No, you can have science without 'common sense'. The common sense doesn't add anything but false initial assumptions.

If I put an object at the bottom of a pair of downward sloping rods, will it roll up it?
Common sense? "No"
Scientific reasoning? "What shape is it?"

posted on Nov, 14 2010 @ 07:39 PM

No, you can have science without 'common sense'. The common sense doesn't add anything but false initial assumptions.
If I put an object at the bottom of a pair of downward sloping rods, will it roll up it?
Common sense? "No"
Scientific reasoning? "What shape is it?"

No, common sense is right; gravity will cause the object to roll down.

The exception is where the centre of gravity of the object is lowered by the object rolling up, in which case it will only roll up until the rolling has lowered the centre of gravity.

Please show me proof I am wrong.
But before you do so, you may want to check your actual wording.

If objects could actually roll upwards indefinitely without the application of force, we'd have perpetual motion machines and free energy.
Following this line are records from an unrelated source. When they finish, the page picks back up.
(** Operations that only need the leaf. *)
Lemma page_mark d p es (i : nat) b e :
  leaf_page d p es -> es !! i = Some e ->
  exists d', on_node p (SetIsBucket (Z.of_nat i) b) d = Ok tt d' /\ leaf_moves 0 d p es d' (<[i := mark_entry b e]> es).
Proof.
  intros Hlp He. destruct (leaf_page_node _ _ _ Hlp) as (Hinv & Hp & Hok & <-).
  destruct (SetIsBucket_ok (db_node d p) d i e b Hok He) as (nd' & r & Hop & Hok' & Hh & He' & Hr & Hrecs).
  assert (Hpages : node_pages (page_size d) nd' = node_pages (page_size d) (db_node d p)).
  { rewrite (node_pages_recs _ _ _ true Hrecs (lo_leaf _ _ Hok')), (node_pages_recs _ _ _ true eq_refl (lo_leaf _ _ Hok)).
    rewrite <- (take_drop_middle _ _ _ Hr) at 2. rewrite insert_take_drop by (by eapply lookup_lt_Some).
    by rewrite !bind_app, !bind_cons. }
  destruct (leaf_step d p (entries d (db_node d p)) _ tt nd' d 0 Hlp Hop Hok' Hinv) as (d' & Hon & Hm); try done.
  - lia.
  - by rewrite Hh.
  - rewrite Hpages. by left.
  - rewrite Hpages. pose proof (fr_nodup _ _ Hlp) as Hn. rewrite forest_fp_leaf in Hn. by apply NoDup_cons in Hn as [_ Hn].
  - apply (trails_SetIsBucket unfreed).
  - exists d'. split; [exact Hon|]. by rewrite <- He'.
Qed.

Lemma page_delete d p es (i : nat) :
  leaf_page d p es -> (i < length es)%nat ->
  exists d', on_node p (Leaf_Delete (Z.of_nat i)) d = Ok tt d' /\ leaf_moves 0 d p es d' (delete i es).
Proof.
  intros Hlp Hi. destruct (leaf_page_node _ _ _ Hlp) as (Hinv & Hp & Hok & <-).
  unfold entries in Hi. rewrite length_fmap in Hi. destruct (lookup_lt_is_Some_2 _ _ Hi) as [r Hr].
  destruct (Leaf_Delete_recs _ d i r Hok Hinv Hr) as (nd' & d1 & Hop & Hok' & Hinv1 & Hext & Hsp & Htx & Hrecs & Hfr).
  pose proof (fr_nodup _ _ Hlp) as Hn. rewrite forest_fp_leaf in Hn. apply NoDup_cons in Hn as [_ Hn].
  pose proof (lo_leaf _ _ Hok) as Hl. rewrite (node_pages_recs _ _ _ true eq_refl Hl) in Hn.
  destruct (delete_pages (page_size d) true i r _ (db_used d) Hr Hn) as (Hn' & Hq' & Hgone).
  change (pg_page_size d) with (page_size d) in Hfr. cbn [pg_freed DB_PagerLaws] in Hfr.
  assert (Hpages : forall q, q ∈ rec_pages (page_size d) true r -> q ∈ node_pages (page_size d) (db_node d p)).
  { intros q Hq. rewrite (node_pages_recs _ (db_node d p) _ true eq_refl Hl). by apply Hgone. }
  pose proof (Forall_lookup_1 _ _ _ _ (no_live _ _ (lo_node _ _ Hok)) Hr) as Hlive. rewrite Hl in Hlive.
  assert (Htot : r_overflow r = true -> 0 < rec_total true r < 2 ^ 32).
  { apply (rec_total_bounds d p true r Hinv Hp Hlive). intros Hin%Hpages. pose proof (fr_nodup _ _ Hlp) as Hnp.
    rewrite forest_fp_leaf in Hnp. by apply NoDup_cons in Hnp as [Hnp _]. }
  pose proof (page_size_leaf _ _ Hok) as Hps.
  destruct (leaf_step_freeing (rec_pairs (page_size d) true r) d p (entries d (db_node d p)) _ tt nd' d1 0 Hlp Hop Hok' Hinv1 Hext)
    as (d' & Hon & Hm); try done.
  - cbn in Hsp. lia.
  - intros q. rewrite (node_pages_recs _ _ _ true Hrecs (lo_leaf _ _ Hok')), (node_pages_recs _ (db_node d p) _ true eq_refl Hl). apply Hq'.
  - by rewrite (node_pages_recs _ _ _ true Hrecs (lo_leaf _ _ Hok')).
  - apply rec_pairs_disjoint; [done|done|]. intros q Hq%Hpages. apply (node_pages_used d _ q Hinv Hok) in Hq.
    destruct (used_bounds d q Hinv Hq) as (_ & ? & _). unfold kPageInvalidId. lia.
  - intros q Hq%rec_pairs_covers; [|done|done]. rewrite (node_pages_recs _ _ _ true Hrecs (lo_leaf _ _ Hok')).
    split; [by apply Hpages|by apply Hgone].
  - exists d'. split; [exact Hon|]. assert (E : entries d1 nd' = delete i (entries d (db_node d p))).
    { rewrite <- (leaf_entries_extends _ d d1 Hok Hext). unfold entries.
      by rewrite Hrecs, fmap_app, fmap_take, fmap_drop, delete_take_drop. }
    by rewrite <- E.
Qed.

(** ** Appending, and reading *)
Lemma on_node_ext {A} d p (op1 op2 : NodeM A) :
  db_inv d -> db_used d p -> op1 (db_node d p, d) = op2 (db_node d p, d) -> on_node p op1 d = on_node p op2 d.
Proof. intros Hinv Hp E. unfold on_node. by rewrite (Reference_ok d p Hinv Hp), E. Qed.

Lemma insert_at_end {A} (x : A) l : insert_at (length l) x l = l ++ [x].
Proof. unfold insert_at. by rewrite firstn_all, drop_all. Qed.
Lemma mark_insert_at (i : nat) k v b0 b es :
  (i <= length es)%nat -> <[i := mark_entry b (mkEntry k v b0)]> (insert_at i (mkEntry k v b0) es) = insert_at i (mkEntry k v b) es.
Proof.
  intros Hi. unfold insert_at. rewrite insert_app_r_alt by (rewrite length_take; lia).
  rewrite length_take, Nat.min_l, Nat.sub_diag by done. done.
Qed.
Lemma lookup_insert_at {A} (i : nat) (x : A) l : (i <= length l)%nat -> insert_at i x l !! i = Some x.
Proof. intros Hi. unfold insert_at. rewrite lookup_app_r by (rewrite length_take; lia). by rewrite length_take, Nat.min_l, Nat.sub_diag. Qed.
Lemma length_insert_at {A} (i : nat) (x : A) l : length (insert_at i x l) = S (length l).
Proof. unfold insert_at. rewrite length_app. cbn. rewrite length_take, length_drop. lia. Qed.
(* ===== verification/BranchSplit.v ===== *)
(** Splitting a branch: the branch [Split] of [src/btree.cpp] on pages, with
    the keys and children on each side told exactly. *)
From S2P Require Import Prelude Format Comparator State Memory FreeMap Pager PagerI PagerInst.
From S2P Require Import Node NodeWf NodeSpec Search BranchSpec Tx Iterator BTree Trails NodeDb Freed Tree Copying TreeSteps Forest LeafPage LeafSplit BranchPage.

Implicit Types (d : DBImpl) (p q l r : Z) (k : list byte) (ks : list (list byte)) (cs : list Z).

Definition child_range (c : Z) : Prop := 0 <= c < 2 ^ 32.

(** ** Steps on two branches *)
Lemma branch_at_frame W d d' p ks cs : keeps_pages W d d' -> ~ W p -> branch_at d p ks cs -> branch_at d' p ks cs.
Proof.
  intros Hw Hn [Hp Hok Hty Hin Hk Hc]. pose proof (kp_node _ _ _ Hw p Hp Hn) as Hnd.
  destruct (node_frame d d' (db_node d p) W Hw (bo_node _ _ Hok)) as (Hok' & Hk' & _).
  { rewrite inline_node_pages by done. intros q Hq. by apply elem_of_nil in Hq. }
  split; rewrite ?Hnd; try done; [by apply (kp_used _ _ _ Hw)| |congruence].
  destruct Hok as [_ E T]. by split.
Qed.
posted on Nov, 15 2010 @ 04:44 AM

Ok, that's true. It wasn't the best example. But the point sort of remains that you're still applying scientific knowledge instead of 'common sense'.
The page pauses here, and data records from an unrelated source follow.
(* ===== verification/Rebuild.v ===== *)
(** Steps that rebuild branches over the same subtrees, or over subtrees that
    move themselves, as steps of the forest. *)
From S2P Require Import Prelude Format Comparator State Memory FreeMap Pager PagerI PagerInst.
From S2P Require Import Node NodeWf NodeSpec Search BranchSpec Tx Iterator BTree Trails NodeDb Freed Tree TreeSearch TreeWalk Copying.
From S2P Require Import TreeSteps Forest LeafPage LeafSplit BranchPage BranchSplit.

Implicit Types (d : DBImpl) (p q k : Z) (ks : list (list byte)) (t u : tree) (ts us : list tree) (fs : list frame).

(** ** Branches and their subtrees *)
Definition kids t : list tree := match t with Branch _ _ ts => ts | Leaf _ _ => [] end.
Definition is_branch t : Prop := match t with Branch _ _ _ => True | Leaf _ _ => False end.

Lemma forest_fp_Branch d p ks ts us : forest_fp d (Branch p ks ts :: us) = p :: forest_fp d (ts ++ us).
Proof. unfold forest_fp. by rewrite bind_app. Qed.
Lemma forest_nodes_Branch p ks ts us : forest_nodes (Branch p ks ts :: us) = p :: forest_nodes (ts ++ us).
Proof. unfold forest_nodes. by rewrite bind_app. Qed.

Lemma forest_children d p ks ts us : forest d (Branch p ks ts :: us) ->
  branch_at d p ks (pg <$> ts) /\ forest d (ts ++ us) /\ p ∉ forest_fp d (ts ++ us).
Proof.
  intros [Hi [Hr Hus]%Forall_cons Hn]. rewrite forest_fp_Branch in Hn. apply NoDup_cons in Hn as [Hp Hn].
  apply rep_branch_at in Hr as [Hb Hts]. split; [done|]. split; [|done]. split; [done|by apply Forall_app|done].
Qed.

Lemma kids_fp d bs us : Forall is_branch bs -> forest_fp d (bs ++ us) ≡ₚ (pg <$> bs) ++ forest_fp d ((bs ≫= kids) ++ us).
Proof.
  intros Hb. rewrite !forest_fp_app, app_assoc. f_equiv. induction Hb as [|[|q ks ts] bs Hb Hbs IH]; [done..|].
  change (footprint d (Branch q ks ts) ++ forest_fp d bs ≡ₚ (q :: (pg <$> bs)) ++ forest_fp d (ts ++ (bs ≫= kids))).
  rewrite forest_fp_app, IH. change (footprint d (Branch q ks ts)) with (q :: forest_fp d ts). solve_Permutation.
Qed.
Lemma kids_nodes bs us : Forall is_branch bs -> forest_nodes (bs ++ us) ≡ₚ (pg <$> bs) ++ forest_nodes ((bs ≫= kids) ++ us).
Proof.
  intros Hb. rewrite !forest_nodes_app, app_assoc. f_equiv. induction Hb as [|[|q ks ts] bs Hb Hbs IH]; [done..|].
  change (tree_nodes (Branch q ks ts) ++ forest_nodes bs ≡ₚ (q :: (pg <$> bs)) ++ forest_nodes (ts ++ (bs ≫= kids))).
  rewrite forest_nodes_app, IH. change (tree_nodes (Branch q ks ts)) with (q :: forest_nodes ts). solve_Permutation.
Qed.

(** A tree whose root is a branch of the state. *)
Definition branch_in d t : Prop := match t with Branch q ks ts => branch_at d q ks (pg <$> ts) | Leaf _ _ => False end.
Lemma branch_in_is d bs : Forall (branch_in d) bs -> Forall is_branch bs.
Proof. intros H. eapply Forall_impl; [exact H|]. by intros []. Qed.

Lemma rep_kids d bs : Forall is_branch bs -> Forall (rep d) bs <-> Forall (branch_in d) bs /\ Forall (rep d) (bs ≫= kids).
Proof.
  induction 1 as [|[|q ks ts] bs Hb Hbs IH]; [by split|done|]. cbn [mbind list_bind kids].
  rewrite !Forall_cons, IH, Forall_app, rep_branch_at. cbn [branch_in]. tauto.
Qed.

(** The branches [bs0] rebuilt as [bs] on their pages and on fresh ones, over
    the same subtrees. *)
Lemma rebuild_branches n (W : Z -> Prop) d bs0 us d' bs us' :
  forest d (bs0 ++ us) -> Forall is_branch bs0 -> writes n W d d' ->
  (forall q, db_used d q -> needs_copy d' q = needs_copy d q) -> (forall q, W q -> q ∈ pg <$> bs0) ->
  Forall (branch_in d') bs -> (forall q, q ∈ pg <$> bs -> q ∈ pg <$> bs0 \/ ~ db_used d q) -> NoDup (pg <$> bs) ->
  (bs ≫= kids) ++ us' ≡ₚ (bs0 ≫= kids) ++ us -> frees d (pg <$> bs0) d' (pg <$> bs) ->
  (marked d (pg <$> bs0) -> marked d' (pg <$> bs)) ->
  moves n W d (bs0 ++ us) d' (bs ++ us').
Proof.
  intros [Hinv Hr Hn] Hb0 Hw Hown HW Hbs Hin Hnd Hperm Hfree Hmark. rewrite (kids_fp d bs0 us Hb0) in Hn.
  apply NoDup_app in Hn as (_ & Hsep & Hn). apply Forall_app in Hr as [Hr0 Hru]. apply (rep_kids d bs0 Hb0) in Hr0 as [_ Hk0].
  assert (Hf0 : forest d ((bs0 ≫= kids) ++ us)) by (split; [done|by apply Forall_app|done]).
  destruct (forest_frame _ _ _ _ _ Hw Hf0) as [Hr' Hfp']; [by intros q Hq HWq; apply (Hsep q (HW q HWq))|].
  rewrite <- Hperm in Hr'. apply Forall_app in Hr' as [Hrl Hru']. pose proof (branch_in_is _ _ Hbs) as Hib.
  pose proof (kids_fp d' bs us' Hib) as Hfp2. rewrite Hperm, Hfp' in Hfp2.
  pose proof (kids_nodes bs us' Hib) as Hno. rewrite Hperm in Hno.
  split; [done| | | |done| |rewrite Hfp2, (kids_fp d bs0 us Hb0); by apply frees_frame|].
  - apply Forall_app. split; [|done]. by apply (rep_kids d' bs Hib).
  - intros q. rewrite Hfp2, (kids_fp d bs0 us Hb0), !elem_of_app. intros [Hq|Hq]; [|tauto]. destruct (Hin q Hq); tauto.
  - rewrite Hfp2. apply NoDup_app. split; [done|]. split; [|done]. intros q Hq Hq2.
    destruct (Hin q Hq) as [Hq0|Hu]; [by apply (Hsep q)|]. apply Hu. by apply (forest_used d ((bs0 ≫= kids) ++ us)).
  - intros q. rewrite Hno, (kids_nodes bs0 us Hb0), !elem_of_app. intros [Hq|Hq]; [|tauto]. destruct (Hin q Hq); tauto.
  - rewrite Hno, (kids_nodes bs0 us Hb0), !marked_app. intros [Hm1 Hm2]. split; [by apply Hmark|].
    apply (marked_writes _ _ _ _ _ Hw); [|done]. intros q Hq%(nodes_fp d). split; [by apply (forest_used d _ q Hf0)|].
    intros HWq. by apply (Hsep q); [apply HW|].
Qed.

Lemma marked_rebuilt d d' (N N' : list Z) : db_txid d' = db_txid d ->
  (forall q, q ∈ N' -> q ∈ N /\ mark d' q = mark d q \/ mark d' q = db_txid d') -> marked d N -> marked d' N'.
Proof.
  intros E H. unfold marked. rewrite !Forall_forall. intros Hm q Hq. destruct (H q Hq) as [[Hin Eq]|Eq]; rewrite Eq; [|lia]. rewrite E. by apply Hm.
Qed.

(** One branch rebuilt. *)
Lemma branches_moves (n : Z) d p ks ts us d' bs us' :
  forest d (Branch p ks ts :: us) -> writes n (eq p) d d' -> (forall q, db_used d q -> needs_copy d' q = needs_copy d q) ->
  Forall (fun b => exists q lks lts, b = Branch q lks lts /\ branch_at d' q lks (pg <$> lts) /\ (q = p \/ ~ db_used d q /\ mark d' q = db_txid d')) bs ->
  NoDup (pg <$> bs) -> (bs ≫= kids) ++ us' ≡ₚ ts ++ us -> db_freed d' = db_freed d ->
  (forall q, db_used d q -> mark d' q = mark d q) ->
  moves n (eq p) d (Branch p ks ts :: us) d' (bs ++ us').
Proof.
  intros Hf Hw Hown Hbs Hnd Hperm Hfd Hmk.
  assert (Hin : forall q, q ∈ pg <$> bs -> (q ∈ pg <$> [Branch p ks ts] \/ ~ db_used d q) /\ db_used d' q).
  { intros q (b & -> & Hbin)%list_elem_of_fmap_1. rewrite Forall_forall in Hbs.
    destruct (Hbs b Hbin) as (q & lks & lts & -> & Hb & [->|[Hq _]]); (split; [|apply Hb]); [left; apply list_elem_of_here|by right]. }
  apply (rebuild_branches n (eq p) d [Branch p ks ts] us d' bs us'); try done.
  - by apply Forall_singleton.
  - intros q <-. apply list_elem_of_here.
  - eapply Forall_impl; [exact Hbs|]. by intros b (q & lks & lts & -> & Hb & _).
  - intros q Hq. by apply Hin.
  - cbn. by rewrite app_nil_r.
  - apply frees_none; [done|apply Hw|done|done].
  - apply marked_rebuilt; [apply env_txid, Hw|]. intros q (b & -> & Hbin)%list_elem_of_fmap_1. rewrite Forall_forall in Hbs.
    destruct (Hbs b Hbin) as (q & lks & lts & -> & _ & [->|[_ Hq]]); [left; split; [apply list_elem_of_here|]|by right].
    apply Hmk. by apply (forest_used d _ p Hf), list_elem_of_here.
Qed.

(** ** A branch over subtrees that move *)
Lemma branch_stays k (W : Z -> Prop) d p ks ts1 ts ts2 d1 ts' :
  forest d [Branch p ks (ts1 ++ ts ++ ts2)] -> moves k W d ts d1 ts' -> (forall q, W q -> q ∈ forest_fp d ts) ->
  branch_at d1 p ks (pg <$> (ts1 ++ ts ++ ts2)) /\ moves k W d (ts1 ++ ts ++ ts2) d1 (ts1 ++ ts' ++ ts2) /\
  p ∉ forest_fp d1 (ts1 ++ ts' ++ ts2).
Proof.
  intros Hf Hm HW. destruct (forest_children _ _ _ _ _ Hf) as (Hb & Hk & Hp). rewrite app_nil_r in Hk, Hp.
  assert (Hperm : forall us, ts1 ++ us ++ ts2 ≡ₚ us ++ (ts1 ++ ts2)) by (intros us; solve_Permutation).
  pose proof Hk as Hk'. rewrite (forest_perm _ _ _ (Hperm ts)) in Hk' || apply (forest_perm _ _ _ (Hperm ts)) in Hk'.
  destruct (moves_frame _ _ _ _ _ _ (ts1 ++ ts2) Hm Hk' HW) as [Hm' _].
  apply (moves_perm _ _ _ _ (ts1 ++ ts ++ ts2) _ _ (ts1 ++ ts' ++ ts2)) in Hm'; [|by rewrite Hperm..].
  pose proof (mv_writes _ _ _ _ _ _ Hm) as Hw. split; [|split; [done|]].
  - apply (branch_at_frame W d); [by eapply writes_keeps| |done]. intros HWp. apply Hp. apply HW in HWp.
    rewrite !forest_fp_app, !elem_of_app. tauto.
  - intros Hin. destruct (mv_pages _ _ _ _ _ _ Hm' p Hin) as [Hin'|Hu]; [done|]. apply Hu, Hb.
Qed.

(** The branch rewritten after its subtrees moved. *)
Lemma moves_rebuild k (W W' : Z -> Prop) d p ks ts1 ts ts2 d1 ts' d2 ks' :
  forest d [Branch p ks (ts1 ++ ts ++ ts2)] -> moves k W d ts d1 ts' -> (forall q, W q -> q ∈ forest_fp d ts) ->
  branch_step d1 p d2 ks' (pg <$> (ts1 ++ ts' ++ ts2)) -> (forall q, W q \/ p = q -> W' q) ->
  moves k W' d [Branch p ks (ts1 ++ ts ++ ts2)] d2 [Branch p ks' (ts1 ++ ts' ++ ts2)].
Proof.
  intros Hf Hm HW [W2 Hb2 Hown2 Hfd2 Hmk2] HW'. destruct (branch_stays _ _ _ _ _ _ _ _ _ _ Hf Hm HW) as (Hb1 & M & Hp1).
  pose proof M as [W1 Hr1 Hpg1 Hn1 Hown1 Hno1 Hfr1 Hm1]. pose proof (moves_forest _ _ _ _ _ _ M) as Hf1.
  destruct (forest_frame _ _ _ _ _ W2 Hf1) as [Hr2 Hfp2]; [by intros q Hq <-|]. split.
  - rewrite <- (Z.add_0_r k). apply (writes_trans _ _ W (eq p) W' _ d1 _ W1 W2). intros q _ Hq. by apply HW'.
  - apply Forall_singleton. by apply rep_branch_at.
  - intros q. rewrite !forest_fp_Branch, !app_nil_r, Hfp2, !elem_of_cons. intros [->|Hq]; [by left; left|].
    destruct (Hpg1 q Hq); tauto.
  - rewrite forest_fp_Branch, app_nil_r, Hfp2. by constructor.
  - intros q Hq. rewrite Hown2, Hown1; [done|done|by apply (wr_used _ _ _ _ W1)].
  - intros q. rewrite !forest_nodes_Branch, !app_nil_r, !elem_of_cons. intros [->|Hq]; [by left; left|].
    destruct (Hno1 q Hq); tauto.
  - assert (Hsame : frees d1 (p :: forest_fp d1 (ts1 ++ ts' ++ ts2)) d2 (p :: forest_fp d1 (ts1 ++ ts' ++ ts2))).
    { apply frees_none; [done|apply W2|by constructor|]. intros q Hq. split; [by left|]. apply (wr_used _ _ _ _ W2).
      apply elem_of_cons in Hq as [->|Hq]; [apply Hb1|by apply (forest_used d1 _ q Hf1)]. }
    rewrite !forest_fp_Branch, !app_nil_r, Hfp2. refine (frees_trans _ _ _ _ _ _ _ Hsame).
    by apply (frees_beside _ _ _ _ [p]).
  - rewrite !forest_nodes_Branch, !app_nil_r. rewrite !marked_cons. intros [Hmp Hmt].
    rewrite (env_txid _ _ (wr_env _ _ _ _ W2)), (env_txid _ _ (wr_env _ _ _ _ W1)), Hmk2. split.
    + unfold mark in *. rewrite (wr_node _ _ _ _ W1); [done|by apply (forest_used d _ p Hf), list_elem_of_here|].
      intros HWp%HW. destruct (forest_children _ _ _ _ _ Hf) as (_ & _ & Hpn). rewrite app_nil_r, !forest_fp_app, !elem_of_app in Hpn. tauto.
    + apply (marked_writes _ _ d1 _ _ W2); [|by apply Hm1]. intros q Hq%(nodes_fp d1). split; [by apply (forest_used d1 _ q Hf1)|].
      by intros <-.
Qed.

Lemma branch_step_refl d p ks cs : db_inv d -> branch_at d p ks cs -> branch_step d p d ks cs.
Proof. intros Hi Hb. split; [|done..]. apply (writes_weaken _ _ _ _ _ _ (writes_refl d Hi)); [lia|done]. Qed.

(** The branch left alone. *)
Lemma moves_under k (W : Z -> Prop) d p ks ts1 ts ts2 d1 ts' :
  forest d [Branch p ks (ts1 ++ ts ++ ts2)] -> moves k W d ts d1 ts' -> (forall q, W q -> q ∈ forest_fp d ts) ->
  pg <$> ts' = pg <$> ts ->
  moves k (fun q => W q \/ p = q) d [Branch p ks (ts1 ++ ts ++ ts2)] d1 [Branch p ks (ts1 ++ ts' ++ ts2)].
Proof.
  intros Hf Hm HW Hpg. destruct (branch_stays _ _ _ _ _ _ _ _ _ _ Hf Hm HW) as (Hb1 & M & _).
  apply (moves_rebuild _ W _ _ _ _ _ _ _ _ _ _ _ Hf Hm HW); [|done].
  apply branch_step_refl; [by eapply wr_inv, mv_writes|]. by rewrite !fmap_app, Hpg, <- !fmap_app.
Qed.

(** ** Steps that write nothing but the transaction's own nodes *)
Definition own_nodes d ts (q : Z) : Prop := own d q /\ q ∈ forest_nodes ts.
Definition own_moves (k : Z) d ts d' ts' : Prop := moves k (own_nodes d ts) d ts d' ts'.

Lemma moves_own k (W : Z -> Prop) d ts d' ts' :
  moves k W d ts d' ts' -> (forall q, db_used d q -> W q -> own d q /\ q ∈ forest_nodes ts) -> own_moves k d ts d' ts'.
Proof. intros Hm HW. by apply (moves_weaken _ _ _ _ _ _ _ _ Hm). Qed.

Lemma own_moves_trans k1 k2 d ts d1 ts1 d2 ts2 :
  own_moves k1 d ts d1 ts1 -> own_moves k2 d1 ts1 d2 ts2 -> own_moves (k1 + k2) d ts d2 ts2.
Proof.
  intros M1 M2. apply (moves_trans _ _ _ _ _ _ _ _ _ _ _ M1 M2). intros q Hq [?|[Ho Hn]]; [done|].
  destruct (mv_nodes _ _ _ _ _ _ M1 q Hn) as [Hn1|?]; [|done]. split; [|done]. unfold own in *.
  by rewrite <- (mv_own _ _ _ _ _ _ M1 q Hq).
Qed.

Lemma own_moves_frame k d ts d' ts' us :
  own_moves k d ts d' ts' -> forest d (ts ++ us) -> own_moves k d (ts ++ us) d' (ts' ++ us).
Proof.
  intros Hm Hf. apply (moves_own _ (own_nodes d ts)).
  - apply (moves_frame _ _ _ _ _ _ us Hm Hf). intros q [_ Hq]. apply list_elem_of_bind in Hq as (t & Hq & Ht).
    apply list_elem_of_bind. exists t. split; [by apply tree_nodes_footprint|done].
  - intros q _ [Ho Hq]. split; [done|]. rewrite forest_nodes_app, elem_of_app. by left.
Qed.

Lemma own_moves_plug k d fs t us d' t' us' :
  own_moves k d (t :: us) d' (t' :: us') -> pg t' = pg t -> forest d (plug fs t :: us) ->
  own_moves k d (plug fs t :: us) d' (plug fs t' :: us').
Proof.
  intros Hm Hpg Hf. apply (moves_own _ (own_nodes d (t :: us))).
  - apply (moves_plug _ _ _ _ _ _ _ _ _ Hm Hpg Hf). intros q [_ Hq]. by apply nodes_fp.
  - intros q _ [Ho Hq]. split; [done|]. rewrite plug_nodes, elem_of_app. by right.
Qed.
Common sense is the overall prejudice of thought of the majority.

posted on Nov, 15 2010 @ 05:37 AM

Ok, that's true. It wasn't the best example.

It was fun though, working out what you were talking about, tracking down some relevant papers full of maths I didn't understand, and then building models so I could watch it and see why it worked instead.

But the point sort of remains that you're still applying scientific knowledge instead of 'common sense'.

I guess careful observation counts as science, even on such a small scale.

Common sense is the overall prejudice of thought of the majority.

All too often, common sense equates with group think, because people assume a large enough group can't be wrong. And group think makes people easy to manipulate.

I've often thought about group think and wondered how it arose. A few times people I've known have converted to born-again religions, and it's been as though they've had their brains sucked out. Suddenly they've become smiley and dopey and started believing in a 6000 year old universe, and handed over responsibility for their decisions to a church. --- really creepy.

But I figure that mode of existance must have an evolutionary advantage, otherwise the potential would not be so prevalent in modern humans. So the question is, was it rigid theocracies, which beat down more individualistic societies, and then bumped off the locals who still thought for themselves, or did this trait evolve before theocracies, and help cohesiveness within the tribe so they could all pull together? --or both?

And, is this trait equally prevalent world-wide? From observation I suspect it is.

Anyway, this is why I fight to prevent "god did it" being taught in science class.
It gives kids an easy way out, so they can feel superior while refusing to do the work needed to understand the evidence for evolution. Teach kids at that age they are smart if they refuse to think, and they're unlikely to take up thinking later. So they become easy prey to those who want to put one over a bunch of people for their own purposes.

posted on Nov, 15 2010 @ 09:39 PM

Anyway, this is why I fight to prevent "god did it" being taught in science class. It gives kids an easy way out, so they can feel superior while refusing to do the work needed to understand the evidence for evolution. Teach kids at that age they are smart if they refuse to think, and they're unlikely to take up thinking later. So they become easy prey to those who want to put one over a bunch of people for their own purposes.

Well said.

posted on Nov, 20 2010 @ 06:15 PM
Just wanted to bump this because a lot of creationists seem to keep mentioning how 'common sense' is their guide and how great it must be.

This thread must continue to combat the use of unscientific thought in scientific discourse. Feel free to use common sense elsewhere, keep it out of science.